I could talk to him about anything, the most humiliating and terrible events of this… interesting life, and his reaction was always the same, utterly sincere every time: “You deserve a lot of credit, you really do. You deserve a lot of credit for dealing with all this and still plugging along.”
I can hear his soft, husky baritone humming the words to me again, as I sit here with a break in my foot and a break in my heart.
Bereavement is agony. I am in agony (and not just because of the broken foot.) But it’s okay. It’s right and natural. There’s no trick to it, and I’m not handling it wrong. I love Uncle Peter and I can weep for my selfish loss, and when each storm of tears passes, I can get on with the work.
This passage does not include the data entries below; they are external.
(** * RAG_Agent-ReAct_Agent: a shallow embedding of the demo scripts

    The repository is a set of independent Python scripts: two
    retrieval-augmented-generation pipelines ([langchainRAG.py],
    [langchain(pinecone).py]), a price agent
    ([Bitcoin_predictor_Agent(ReAct).py]) and a movie agent
    ([Movie_Scrapper_bot/webScrapper_chatbot.py] and its Streamlit twin).

    A Python string is modelled by its UTF-8 encoding ([string]): a
    character is a byte that continues no other, with the continuation
    bytes after it, and lengths and slices count characters.  Exceptions
    are an [outcome] sum, and every call that leaves the process (HTTP,
    vector store, LLM) is an oracle together with a trace of the calls that
    were made.  An oracle is a function of its arguments: the same request
    gets the same answer within one run.  What the interpreter decides
    from the Unicode database (the lower case of a title, which characters
    [repr] prints) is taken from the environment in the same way.

    Part I holds the programs, one module per script, each followed by the
    services used in its examples.  Part II holds the properties, one
    module of facts per module of Part I. *)

From Stdlib Require Import ZArith List Ascii Lia Bool.
From Stdlib Require Import Floats.PrimFloat Floats.FloatOps Floats.SpecFloat.
From stdpp Require Import base gmap strings list.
I know he’d approve. He’d say, with perfect sincerity, “You deserve a lot of credit for dealing with all this and still just plugging along.” And he’d go on plugging along himself … shrugging off the most astonishing insults from life with steady calm, advising the silliest and the wisest with equal sincerity, supporting himself in hermetic simplicity, and going on giving.
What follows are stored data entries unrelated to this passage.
(** * EasyDeals storefront components: search card and search results

    A shallow embedding of the Lightning web components of the
    repository:

    - [SearchCard] (the product card: [image], [fields], [price],
      [hasPrice], [listingPrice], [canShowListingPrice], [currency]);
    - [SearchResults] (the search / pagination coordinator:
      the query setters, [triggerProductSearch], the page, facet and
      category handlers, [headerText], [resolvedEffectiveAccountId],
      [closeComparingModal]).

    JavaScript values are modelled by the small sum [JSValue]; a property
    that may be missing from an object is an [option]; a getter that can
    raise [TypeError] returns a [JSResult].  Integers that the component
    computes with (totals, page sizes, page numbers) are [Z]; the numbers
    produced by [Number(...)] on price strings are IEEE 754 binary64
    values, taken in the IEEE 754 model [spec_float]. *)

From Stdlib Require Import ZArith Floats.SpecFloat.
From stdpp Require Import base option list strings pretty.

Open Scope Z_scope.
Open Scope string_scope.

(** ** JavaScript values and exceptions *)

Module JS.

(** The values that flow through the getters.  Text properties are
    strings or are missing ([undefined] and [null] behave alike in every
    use below: both are falsy, and reading a property of either raises);
    a getter built with [&&] may also hand back a boolean. *)
Inductive JSValue : Type :=
| JSUndefined
| JSBool (b : bool)
| JSString (s : string).

(** [ToBoolean]: [undefined], [false] and the empty string are falsy. *)
Definition truthy (v : JSValue) : bool :=
  match v with
  | JSUndefined => false
  | JSBool b => b
  | JSString s => negb (String.eqb s "")
  end.

(** Reading a property that holds a string or is missing. *)
Definition prop (o : option string) : JSValue :=
  match o with
  | Some s => JSString s
  | None => JSUndefined
  end.

(** [a || b], with [b] evaluated only when [a] is falsy. *)
Definition or_else (a : JSValue) (b : unit -> JSValue) : JSValue :=
  if truthy a then a else b tt.

(** [a && b], with [b] evaluated only when [a] is truthy. *)
Definition and_then (a : JSValue) (b : unit -> JSValue) : JSValue :=
  if truthy a then b tt else a.

(** The only exception the getters can raise: a property read on
    [undefined]. *)
Inductive JSError : Type :=
| TypeError (msg : string).

Inductive JSResult (A : Type) : Type :=
| Ok (a : A)
| Throw (e : JSError).
Arguments Ok {A} a.
Arguments Throw {A} e.

(** Sequencing: an exception raised by [m] skips the rest. *)
#[global] Instance JSResult_ret : MRet JSResult := fun A a => Ok a.
#[global] Instance JSResult_bind : MBind JSResult := fun A B k m =>
  match m with
  | Ok a => k a
  | Throw e => Throw e
  end.

Definition returns {A} (m : JSResult A) : Prop := exists a, m = Ok a.
Definition throws {A} (m : JSResult A) : Prop := exists e, m = Throw e.

(** [x > y] on numbers: [y < x] in IEEE 754, false as soon as one side
    is NaN. *)
Definition num_gt (x y : spec_float) : bool := SFltb y x.

End JS.

(** ** The product card (SearchCard) *)

Module SearchCard.
Import JS.

(** typedef [Image]; the empty object [{}] has no property at all. *)
Module Image.
Record t : Type := mk {
  url : option string;
  title : option string;
  alternativeText : option string
}.
Definition empty : t := mk None None None.
End Image.

(** typedef [Pricing]. *)
Module Pricing.
Record t : Type := mk {
  listingPrice : option string;
  negotiatedPrice : option string;
  currencyIsoCode : option string
}.
End Pricing.

(** One [{ name, value }] entry of the [fields] array of a product. *)
Module Field.
Record t : Type := mk {
  name : string;
  value : string
}.
End Field.

(** typedef [Product], the card's [displayData].  [image], [fields] and
    [prices] are properties that the object may lack. *)
Module Product.
Record t : Type := mk {
  id : string;
  name : string;
  image : option Image.t;
  fields : option (list Field.t);
  prices : option Pricing.t
}.
End Product.

(** One entry of the array that the [fields] getter builds. *)
Module DisplayField.
Record t : Type := mk {
  id : Z;
  tabIndex : Z;
  class : string;
  value : string
}.
End DisplayField.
I heard from a lovely friend of my youth, who wanted to know what I’ve been doing since Egypt. I tried to tell her. I realized that, embedded in my nutshell autobiography, were a lot of clues about why I blog and why I approach CRPS and its ghastly little friends with this sort of incisive determination seasoned with a laugh, a sort of functional contempt — an attitude of, “not going to let such a nasty little mindless rat-fink take any more of my life than required.” It goes way back. So here’s a little background…
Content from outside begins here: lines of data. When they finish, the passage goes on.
(** * Word-search generator (basic.go): shallow embedding and properties

    The development follows the Go source function by function.
    - Go [int] is a 64-bit two's-complement integer: arithmetic on it is
      written with an explicit wrap-around ([GoInt]).
    - A Go [string] is an immutable sequence of bytes: it is a Rocq
      [string]; [for i, r := range s] decodes UTF-8 ([rangeString]) and
      [string(r)] encodes it ([encodeRune]).
    - [[gridSize][gridSize]rune] is a list of rows; an index outside
      [0, gridSize) is a run-time panic, modelled by [None].
    - [math/rand] is a scripted source of raw draws; [fmt.Printf] appends
      an event to the output log.
    - The outside world of [main] is given as arguments: the [-vocab]
      flag, what opening and scanning a file yields, and whether
      [os.Create] and [png.Encode] succeed.  The image that [main]
      writes is the record of what is drawn on it; the drawing functions
      are modelled by the [DrawString] calls they make, with their dots
      in 26.6 fixed point. *)

From Stdlib Require Import ZArith Lia Bool Ascii String List.
From stdpp Require Import base option list.
From Equations Require Import Equations.
From Equations.Prop Require Import Logic.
I was born in Ankara, Turkey, though I nearly wasn’t born at all. My mother started bleeding well into her pregnancy. The protocol at the time was to get care from the Army base near Ankara. The Army doctor told her, “The baby’s dead. Come back on Monday and we’ll have it out.” Which, if it were true, would have killed my mother… but she didn’t think the baby was dead.
She asked around and found a Turkish doctor (her Turkish was pretty good) and he said, “The baby’s not dead, but you’re going to bed and will stay there until it’s born.” (She spent her time reading, smoking, and knitting, so I have something to blame for the asthma. I think it was all that knitting. The sweater made its way all the way down three children intact, so it was some very good knitting, but still… )
A few months later, the wonderful Turkish doctor strolled into my mother’s hospital room, threw open the blinds, and said in Turkish, “A new day, a new baby!”
As we left Turkey 3 years later, me toddling along with my little stuffie in one hand and my mother’s hand in the other, my older brother charging ahead of my Dad who was carrying the bags, and my younger brother a babe in arms, my mom was stopped on our way to the gate. It was the nurse from the Army hospital. She said, ever so kindly, “Oh Mrs. Aweigh, I remembered that you’d lost a baby. I’ve thought of you often, and I just wanted to know that you’re all right, now.”
My mother was very touched, but she had a plane to catch. She looked at me, looked at the nurse, looked at me, looked at the nurse, and said, as nicely as she could manage, “I’m fine, thank you,” then caught up with the rest of her family.
We survived 7 years Stateside, and left for Egypt in January of 1976. I consider that to be my humanization, as I never felt at home in New Jersey. That could come off as a cheap shot, but it’s the simple truth. I was all wrong there.
Cairo was a dream come true, only I never could have imagined being somewhere so rich — rich in history, rich in culture, rich in the textures of language, rich in feeling. I had finally come home.
I also discovered healing, taking in whatever sick or injured animals came my way and figuring out how to help them — kittens, pups, birds both wild and tame… I’d have gotten a donkey, if the neighbors would have let me.
I was a dependent, however, and we weren’t allowed to stay in one place for more than two “tours”, totaling four and a half years. My folks went to Bangladesh, and my older brother and I went to high school in Massachusetts.
I was in rural Western Massachusetts, a slice of heaven on earth, especially if you grew up in a desert.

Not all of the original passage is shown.